INPUT:

Definition jtext (v : json) : option (list Z) :=
  match v with JStr raw => Some (unquote raw) | _ => None end.

Definition text_field (k : string) (v : json) : option (list Z) := jfield k v ≫= jtext.

(** A key as a server reads it; for a curve, the length of its coordinates. *)
Inductive jwk : Type :=
| JwkRsa (N E : Z)
| JwkEc (crv : string) (size : nat) (X Y : Z).

Definition read_jwk (v : json) : option jwk :=
  kty ← text_field "kty" v;
  if decide (kty = str_bytes "RSA") then
    n ← text_field "n" v ≫= b64_decode; e ← text_field "e" v ≫= b64_decode;
    Some (JwkRsa (be_int n) (be_int e))
  else if decide (kty = str_bytes "EC") then
    crv ← text_field "crv" v;
    x ← text_field "x" v ≫= b64_decode; y ← text_field "y" v ≫= b64_decode;
    if decide (length x = length y) then Some (JwkEc (bytes_str crv) (length x) (be_int x) (be_int y)) else None
  else None.

(** A signed request: who signed it, for what, and the text under the signature. *)
Record jws : Type := mk_jws {
  jws_alg : string; jws_kid : option string; jws_jwk : option json; jws_nonce : string; jws_url : string;
  jws_input : list Z; jws_payload : list Z; jws_sig : list Z;
}.

Definition read_jws (b : list Z) : option jws :=
  v ← parse_all b;
  prot ← text_field "protected" v; pay ← text_field "payload" v; sg ← text_field "signature" v;
  h ← b64_decode prot ≫= parse_all;
  alg ← text_field "alg" h; nonce ← text_field "nonce" h; url ← text_field "url" h;
  payload ← b64_decode pay; sig ← b64_decode sg;
  Some (mk_jws (bytes_str alg) (bytes_str <$> text_field "kid" h) (jfield "jwk" h) (bytes_str nonce) (bytes_str url)
          (prot ++ str_bytes "." ++ pay) payload sig).

(** ** Texts without quotes and backslashes stand for themselves *)

Definition clean (b : list Z) : Prop := Forall (fun c => 0x20 <= c < 0x7f /\ c <> 34 /\ c <> 92) b.

Lemma clean_raw b : clean b -> raw_ok b.
Proof. induction 1 as [|c b Hc _ IH]; constructor; (lia || done). Qed.

Lemma clean_unquote b : clean b -> unquote b = b.
Proof.
  intros Hb. rewrite <- (unquote_text b (map (fun c => [c]) b)) at 2.
  - f_equal. clear Hb. induction b as [|c b IH]; [done|]. cbn. by f_equal.
  - induction Hb as [|c b Hc _ IH]; constructor; [|done]. apply q_self; lia.
Qed.

Lemma clean_ascii b : clean b -> ascii_text b.
Proof. intros Hb. eapply Forall_impl; [exact Hb|]. cbn. lia. Qed.

Lemma b64_clean src : bytes_ok src -> clean (b64_encode src).
Proof.
  intros Hs. eapply Forall_impl; [by apply b64_encode_range|]. intros c [v Hv]. unfold b64_value in Hv.
  repeat case_decide; try done; lia.
Qed.

Lemma clean_bytes b : clean b -> bytes_ok b.
Proof. intros Hb. eapply Forall_impl; [exact Hb|]. unfold is_byte, is_uint. cbn. lia. Qed.

Lemma escape_clean b : clean b -> unquote (escape (bytes_str b)) = b.
Proof.
  intros Hb. rewrite unquote_escape, str_bytes_str; [done|by apply clean_bytes| ].
  rewrite str_bytes_str by (by apply clean_bytes). by apply clean_ascii.
Qed.

(** One member whose value is a clean text. *)
Definition clean_member (k : string) (t : list Z) : list Z * json := (str_bytes k, JStr t).

(** Evaluate the constant texts of the goal. *)
Ltac texts :=
  repeat match goal with
  | |- context [dq ?s] => let v := eval vm_compute in (dq s) in change (dq s) with v
  | |- context [str_bytes (String ?c ?s)] =>
      let v := eval vm_compute in (str_bytes (String c s)) in change (str_bytes (String c s)) with v
  end.

(** Two ways to write the same text. *)
Ltac same_text :=
  unfold clean_member; cbn [jprint map join]; texts; rewrite <- ?app_assoc; cbn [app]; rewrite <- ?app_assoc; reflexivity.

(** Decide the equations between constant texts. *)
Ltac decide_texts :=
  repeat match goal with
  | |- context [@decide (str_bytes ?a = str_bytes ?b) ?d] =>
      first [ rewrite (@decide_True _ (str_bytes a = str_bytes b) d) by reflexivity
            | rewrite (@decide_False _ (str_bytes a = str_bytes b) d)
                by (let H := fresh in intros H; vm_compute in H; discriminate) ]
  end; cbn [mbind option_bind].

(** ** Keys *)

Lemma pad_left_spec n x : 0 <= n -> Z.of_nat (length x) <= n ->
  length (pad_left n x) = Z.to_nat n /\ be_int (pad_left n x) = be_int x.
Proof.
  intros Hn Hx. unfold pad_left. case_decide.
  - rewrite length_app, length_replicate, be_int_zeros. split; [lia|done].
  - split; [lia|done].
Qed.

Lemma pad_left_ok n x : bytes_ok x -> bytes_ok (pad_left n x).
Proof.
  intros Hx. unfold pad_left. case_decide; [|done]. apply Forall_app. split; [|done].
  apply Forall_replicate. split; lia.
Qed.

Definition nist_curve (c : CurveParams) : Prop := c = P224 \/ supported_curve c.

(** The public keys of RSA and of the curves of crypto/elliptic. *)
Definition key_ok (pub : PublicKey) : Prop :=
  match pub with
  | RsaPublicKey N E => 0 <= N /\ 0 <= E
  | EcdsaPublicKey c X Y => nist_curve c /\ 0 <= X < 2 ^ BitSize c /\ 0 <= Y < 2 ^ BitSize c
  | OtherPublicKey => False
  end.

Definition jwk_of (pub : PublicKey) : option jwk :=
  match pub with
  | RsaPublicKey N E => Some (JwkRsa N E)
  | EcdsaPublicKey c X Y => Some (JwkEc (Name c) (curve_bytes c) X Y)
  | OtherPublicKey => None
  end.

Lemma clean_object ms :
  Forall (fun m => exists k t, m = clean_member k t /\ clean (str_bytes k) /\ clean t) ms -> printable (JObj ms).
Proof.
  intros Hms. constructor. eapply Forall_impl; [exact Hms|]. intros m (k & t & -> & Hk & Ht). cbn.
  split; [by apply clean_raw|]. constructor. by apply clean_raw.
Qed.
(** C4:  Whatever operations are called on a new client, in any order and with any
    server, between them: no mutex is held, every response body was closed, the
    account key is the one given, at most [maxNonces] nonces are kept, and at every
    point of the run each nonce has signed at most as many requests as the server
    sent it, so no nonce that the server issued once signs twice. *)
Theorem acme_client_invariant {W P} `{AcmeEnv W} `{AcmeLib} `{Signing W P} (w : Z) (key : Signer P) (url : string)
    (s : st W P) :
  reachable w key url s ->
  noncesMu (cl s) = false /\ urlMu (cl s) = false /\ bodies s = 0 /\ Key (cl s) = key /\
  (size (default ∅ (nonces (cl s))) <= maxNonces)%nat /\ nonces_fresh (hist s).
Proof. intros ((Hn & Hu & Hf & Hs & _) & Hb & Hk)%reachable_good. done. Qed.

(** C20:  Unless the server rejects nonces, which is retried for ever, every operation on a client ends, with a result or a
    panic of the source, after finitely many requests; only the three that poll can go on as long as the
    server keeps them waiting, and they wait with no mutex held, so that other
    operations can use the client. *)
Theorem acme_ops_return {W P} `{AcmeEnv W} `{AcmeLib} `{Signing W P} (w : Z) (key : Signer P) (url : string)
    (s : st W P) (rounds fuel : nat) (o : op) :
  reachable w key url s -> ~ rejects_nonces w -> (0 < fuel)%nat ->
  exists out s', exec w fuel rounds o s = (out, s') /\
    (out = Ret tt \/ out = Panic \/
     out = Blocked /\ polls o = true /\ noncesMu (cl s') = false /\ urlMu (cl s') = false).
Proof.
  intros (Hg & _ & _)%reachable_good Hr Hf.
  pose proof (keeps_exec w fuel rounds o s Hg) as Hk. unfold keeps_at in Hk.
  destruct (exec w fuel rounds o s) as [[[]| | |] s']; [by eexists _, _; split; [done|]; left|by eexists _, _; split; [done|]; right; left|done|].
  destruct Hk as [[[?|?]|[Hp [Hn Hu]]] _]; [done|lia|]. eexists _, _. split; [done|]. right. right. done.
Qed.

(** ** A scripted server *)

Module SimAcme.
(** The answers still to come; the clock stands still. *)
Definition script : Type := list (result response).

#[export] Instance script_env : AcmeEnv script := {
  http_Do _ s := match s with r :: s => (r, s) | [] => (Err "connection refused", []) end;
  ctx_Err _ := None;
  select_timer _ s := (None, s);
  timeNow s := (10 ^ 18, s);
  rand_Int max s := (Some (max / 2), s);
  map_start s := (length s, s);
}.

#[export] Instance lib : AcmeLib := {
  NewRequest_error _ _ := None;
  http_ParseTime _ := None;
  ParseRFC3339 _ := Some 1;
  FormatRFC3339 _ := "2021-01-01T00:00:00Z";
  url_Parse _ := None;
  url_Resolve base ref := Ok (if decide (ref = "") then base else ref);
  pem_Decode b := match b with x :: b => (Some (if decide (x = 0) then "KEY" else "CERTIFICATE", [x]), b) | [] => (None, []) end;
  hash_Sum _ b := take 32 b;
  IsPrint _ := true;
}.

#[export] Instance toy_signing : Signing script unit := {
  rsa_Sign _ d _ s := (Ok [1; 2; 3], s);
  ecdsa_Sign _ _ s := (Ok (258, 7), s);
}.

Definition key : Signer unit := EcdsaPrivateKey P256 1 2 tt.

(** A response with a nonce. *)
Definition reply (code : Z) (nonce : string) (headers : list (string * string)) (json : string) : result response :=
  Ok (mk_response code "" (list_to_map ((fun h => (h.1, [h.2])) <$> ("Replay-Nonce", nonce) :: headers))
        (mk_body (dq json) None)).

Definition directory : string :=
  "{'newNonce':'https://ca/nonce','newAccount':'https://ca/acct','newOrder':'https://ca/order','meta':{'website':'w'}}".

(** A directory, an account, a rejected nonce, and an order. *)
Definition answers : script :=
  [ reply 200 "n1" [] directory;
    reply 201 "n2" [("Location", "https://ca/acct/1")] "{'status':'valid','contact':['mailto:a@b']}";
    reply 400 "n3" [] "{'type':'urn:ietf:params:acme:error:badNonce','status':400}";
    reply 200 "n4" [] "";
    reply 201 "n5" [("Location", "https://ca/order/1")]
      "{'status':'pending','authorizations':['https://ca/authz/1'],'finalize':'https://ca/order/1/fin'}" ].

Definition start : st script unit := mk_st (new_client key "https://ca/dir") answers [] 0.

Definition account : Account := mk_account "" "" ["mailto:a@b"] true "".

(** The state after an account and an order were created. *)
Definition after_order : st script unit :=
  (exec 64 3 0 (OCreateOrder (NewOrder ["bmc.example.org"])) (exec 64 3 0 (OCreateAccount account) start).2).2.

Lemma after_order_reachable : reachable 64 key "https://ca/dir" after_order.
Proof.
  apply (reach_op 64 key "https://ca/dir" (exec 64 3 0 (OCreateAccount account) start).2 0 3
    (OCreateOrder (NewOrder ["bmc.example.org"])) (Ret tt)); [|by vm_compute|done].
  apply (reach_op 64 key "https://ca/dir" start 0 3 (OCreateAccount account) (Ret tt)); [constructor|by vm_compute|done].
Qed.
End SimAcme.

Import SimAcme.

Lemma acme_client_invariant_witness :
  nonces (cl after_order) = Some {[ "n5" ]} /\ accountURL (cl after_order) = "https://ca/acct/1" /\
  bodies after_order = 0 /\ nonces_fresh (hist after_order).
Proof.
  split; [by vm_compute|]. split; [by vm_compute|].
  destruct (acme_client_invariant 64 SimAcme.key "https://ca/dir" after_order after_order_reachable) as (_ & _ & Hb & _ & _ & Hf).
  by split.
Defined.

(** A server that always answers with its directory. *)
Module CalmServer.
Definition answer : result response := reply 200 "n" [] directory.

#[export] Instance calm_env : AcmeEnv unit := {
  http_Do _ s := (answer, s);
  ctx_Err _ := None;
  select_timer _ s := (None, s);
  timeNow s := (10 ^ 18, s);
  rand_Int _ s := (None, s);
  map_start s := (O, s);
}.

#[export] Instance calm_signing : Signing unit unit := {
  rsa_Sign _ d _ s := (Ok [1; 2; 3], s);
  ecdsa_Sign _ _ s := (Ok (258, 7), s);
}.

Lemma never_rejects : ~ rejects_nonces (W:=unit) 64.
Proof. intros (r & (req & x & x' & E) & Hst & _). cbn in E. injection E as <- <-. cbn in Hst. lia. Qed.
End CalmServer.

Import CalmServer.

Lemma acme_ops_return_witness :
  exists out s', exec (W:=unit) 64 1 0 (OCreateOrder (NewOrder ["a"])) (mk_st (new_client SimAcme.key "d") tt [] 0) = (out, s') /\
    (out = Ret tt \/ out = Panic \/
     out = Blocked /\ polls (OCreateOrder (P:=unit) (NewOrder ["a"])) = true /\ noncesMu (cl s') = false /\ urlMu (cl s') = false).
Proof.
  apply (acme_ops_return 64 SimAcme.key "d"); [constructor|apply CalmServer.never_rejects|lia].
Defined.

(** ** Requests on the wire *)

Lemma jwsEncodeJSON_reads_witness :
  exists b s' v, jwsEncodeJSON (W:=script) (Claims (EObj [("csr", EStr "AQID")])) SimAcme.key "https://ca/acct/1"
      "https://ca/order/1/fin" "n7" [] = (Ret (Ok b), s') /\
    read_jws b = Some v /\
    reads_as (Claims (EObj [("csr", EStr "AQID")])) SimAcme.key "ES256" SHA256 "https://ca/acct/1"
      "https://ca/order/1/fin" "n7" [] s' v.
Proof.
  assert (Hplain : forall t, forallb (fun c => bool_decide (0x20 <= c < 0x7f)) (str_bytes t) = true -> plain_text (str_bytes t)).
  { intros t Ht. apply Forall_forall. intros c Hc. rewrite forallb_forall in Ht.
    by eapply bool_decide_eq_true_1, Ht, list_elem_of_In. }
  apply (jwsEncodeJSON_reads (W:=script)); try (apply Hplain; reflexivity).
  - reflexivity.
  - split; [by right; left|]. by vm_compute.
  - exact I.
  - intros digest.
    destruct (jwsSign_ecdsa P256 1 2 tt SHA256 digest ([] : script) [] 258 7) as (sig & E & _); [by left|done|by vm_compute..|].
    exists sig, []. split; [exact E|]. revert E. vm_compute. intros [= <-].
    repeat (constructor; [by vm_compute|]). constructor.
Defined.
(** The verdict on the response to a poll, if it is the last one. *)
Definition authz_verdict (r : response) : option (res Authorization) :=
  if decide (StatusCode r <> 200 /\ StatusCode r <> 202) then None
  else match decode_body (dec_wireAuthz w) zero_wireAuthz r with
       | Fail e => Some (Fail e)
       | Done raw =>
           if decide (wz_Status raw = StatusValid) then Some (Done (authorization raw url))
           else if decide (wz_Status raw = StatusInvalid \/ wz_Status raw = StatusDeactivated \/ wz_Status raw = StatusRevoked)
           then Some (Fail (AuthorizationError (Some (authorization raw url))))
           else if decide (wz_Status raw = StatusPending \/ wz_Status raw = StatusProcessing) then None
           else Some (Fail (OtherError ("acme: unknown authorization status " +:+ bytes_str (Quote IsPrint (wz_Status raw)))))
       end.

Definition closed (s : S) : S := mk_st (cl s) (net s) (hist s) (bodies s - 1).

(** Polls that are each followed by a wait. *)
Inductive authz_polls : nat -> Z -> S -> Z -> S -> Prop :=
| authz_polls_0 count s : authz_polls 0 count s count s
| authz_polls_S k count s r s1 count1 s2 count' s' :
    postWithJWSAccount w fuel url NoClaims s = (Ret (Done r), s1) -> authz_verdict r = None ->
    sleeper w count (Get (rs_Header r) "Retry-After") (closed s1) = (Ret (Done count1), s2) ->
    authz_polls k count1 s2 count' s' -> authz_polls (Datatypes.S k) count s count' s'.

Lemma wait_authz_eq rounds count s r s1 :
  postWithJWSAccount w fuel url NoClaims s = (Ret (Done r), s1) ->
  wait_authz_loop w (Datatypes.S rounds) fuel count url s =
    match authz_verdict r with
    | Some v => (Ret v, closed s1)
    | None => (count' <~ sleeper w count (Get (rs_Header r) "Retry-After"); wait_authz_loop w rounds fuel count' url) (closed s1)
    end.
Proof.
  intros Ep. assert (Hacc : accepted (Done r)) by (by eapply ensures_postWithJWSAccount). cbn in Hacc.
  cbn [wait_authz_loop]. unfold try at 1. unfold mbind at 1, M_bind at 1. rewrite Ep.
  rewrite decide_False by lia. unfold authz_verdict. cbv zeta. case_decide; [done|].
  unfold mbind at 1, M_bind at 1, Close at 1, modify. fold (closed s1).
  destruct (decode_body _ _ r) as [e|raw]; [done|]. unfold try at 1. unfold mbind at 1, M_bind at 1, mret at 1, M_ret at 1.
  repeat case_decide; done.
Qed.

Lemma wait_authz_polls k count s count' s' : authz_polls k count s count' s' ->
  forall rounds, wait_authz_loop w (k + rounds) fuel count url s = wait_authz_loop w rounds fuel count' url s'.
Proof.
  induction 1 as [|k count s r s1 c1 s2 c' s' Ep Hv Es _ IH]; intros rounds; [done|]. cbn [Nat.add].
  erewrite wait_authz_eq by done. rewrite Hv. unfold try, mbind, M_bind. by rewrite Es.
Qed.

(** The first answer of the server to a poll is an error other than a bad nonce. *)
Definition refuses (s : S) (e : Error) (s' : S) : Prop :=
  exists r s1, urlMu (cl s) = false /\ accountURL (cl s) <> "" /\
    postJWS w (Key (cl s)) (accountURL (cl s)) url NoClaims s = (Ret (Done r), s1) /\
    400 <= StatusCode r <= 599 /\ e_Type (responseError w r) <> badNonce /\ e = responseError w r /\ s' = closed s1.

Lemma cached_account s : urlMu (cl s) = false -> accountURL (cl s) <> "" ->
  cacheAccountURL w fuel s = (Ret (Done (accountURL (cl s))), s).
Proof.
  destruct s as [c x h b]. intros Hu Ha. cbn in *.
  unfold cacheAccountURL, with_urlMu, locked, client, gets, on_client, modify, mbind, M_bind. cbn. rewrite Hu.
  unfold deferring. cbn. rewrite decide_True by done. cbn. unfold set_urlMu. cbn. destruct c; cbn in *. by subst.
Qed.

Lemma refused s e s' : refuses s e s' -> (0 < fuel)%nat ->
  postWithJWSAccount w fuel url NoClaims s = (Ret (Fail (AcmeError e)), s').
Proof.
  intros (r & s1 & Hu & Ha & Ep & Hst & Hb & -> & ->) Hf. unfold postWithJWSAccount. unfold try at 1. unfold mbind at 1, M_bind at 1.
  rewrite cached_account by done. unfold mbind at 1, M_bind at 1, client, gets. unfold retryPostJWS.
  destruct fuel as [|f]; [lia|]. cbn [retry_loop]. unfold try at 1. unfold mbind at 1, M_bind at 1. rewrite Ep.
  rewrite decide_True by done. cbv zeta. unfold mbind at 1, M_bind at 1, Close, modify. by rewrite decide_False.
Qed.
End Authorizations.

(** [WaitAuthorization] returns once the authorization is decided: when [k] polls
    find it undecided and each wait goes by, and the next poll is decisive, it returns
    the verdict on that poll, the authorization if it is valid.  Any error status
    ends it at once with the server's error: also a 5xx, though the code and its
    comment mean to poll again then, because [retryPostJWS] turns all of them into errors. *)
Theorem WaitAuthorization_correct {W P} `{AcmeEnv W} `{AcmeLib} `{Signing W P} (w : Z) (fuel : nat) (url : string)
    (k : nat) (count : Z) (s s1 : st W P) (rounds : nat) :
  authz_polls w fuel url k 0 s count s1 -> (k < rounds)%nat ->
  (forall r s2 v, postWithJWSAccount w fuel url NoClaims s1 = (Ret (Done r), s2) -> authz_verdict w url r = Some v ->
     WaitAuthorization w rounds fuel url s = (Ret v, closed s2)) /\
  (forall e s2, refuses w url s1 e s2 -> (0 < fuel)%nat ->
     WaitAuthorization w rounds fuel url s = (Ret (Fail (AcmeError e)), s2)).
Proof.
  intros Hp Hk. unfold WaitAuthorization. replace rounds with (k + Datatypes.S (rounds - k - 1))%nat by lia.
  erewrite wait_authz_polls by done. split.
  - intros r s2 v Ep Hv. erewrite wait_authz_eq by done. by rewrite Hv.
  - intros e s2 Hr Hf. cbn [wait_authz_loop]. unfold try at 1. unfold mbind at 1, M_bind at 1.
    by erewrite refused.
Qed.

(** ** The Retry-After header *)

Lemma Atoi_range w v i : Atoi w v = Ok i -> is_sint w i.
Proof. unfold Atoi. destruct v as [|c v]; repeat case_decide; repeat case_match; try done; by intros [= <-]. Qed.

TASK: For this exercise, copy every line of the data that holds "cacheAccountURL".

RESPONSE AREA:
  cacheAccountURL w fuel s = (Ret (Done (accountURL (cl s))), s).
  unfold cacheAccountURL, with_urlMu, locked, client, gets, on_client, modify, mbind, M_bind. cbn. rewrite Hu.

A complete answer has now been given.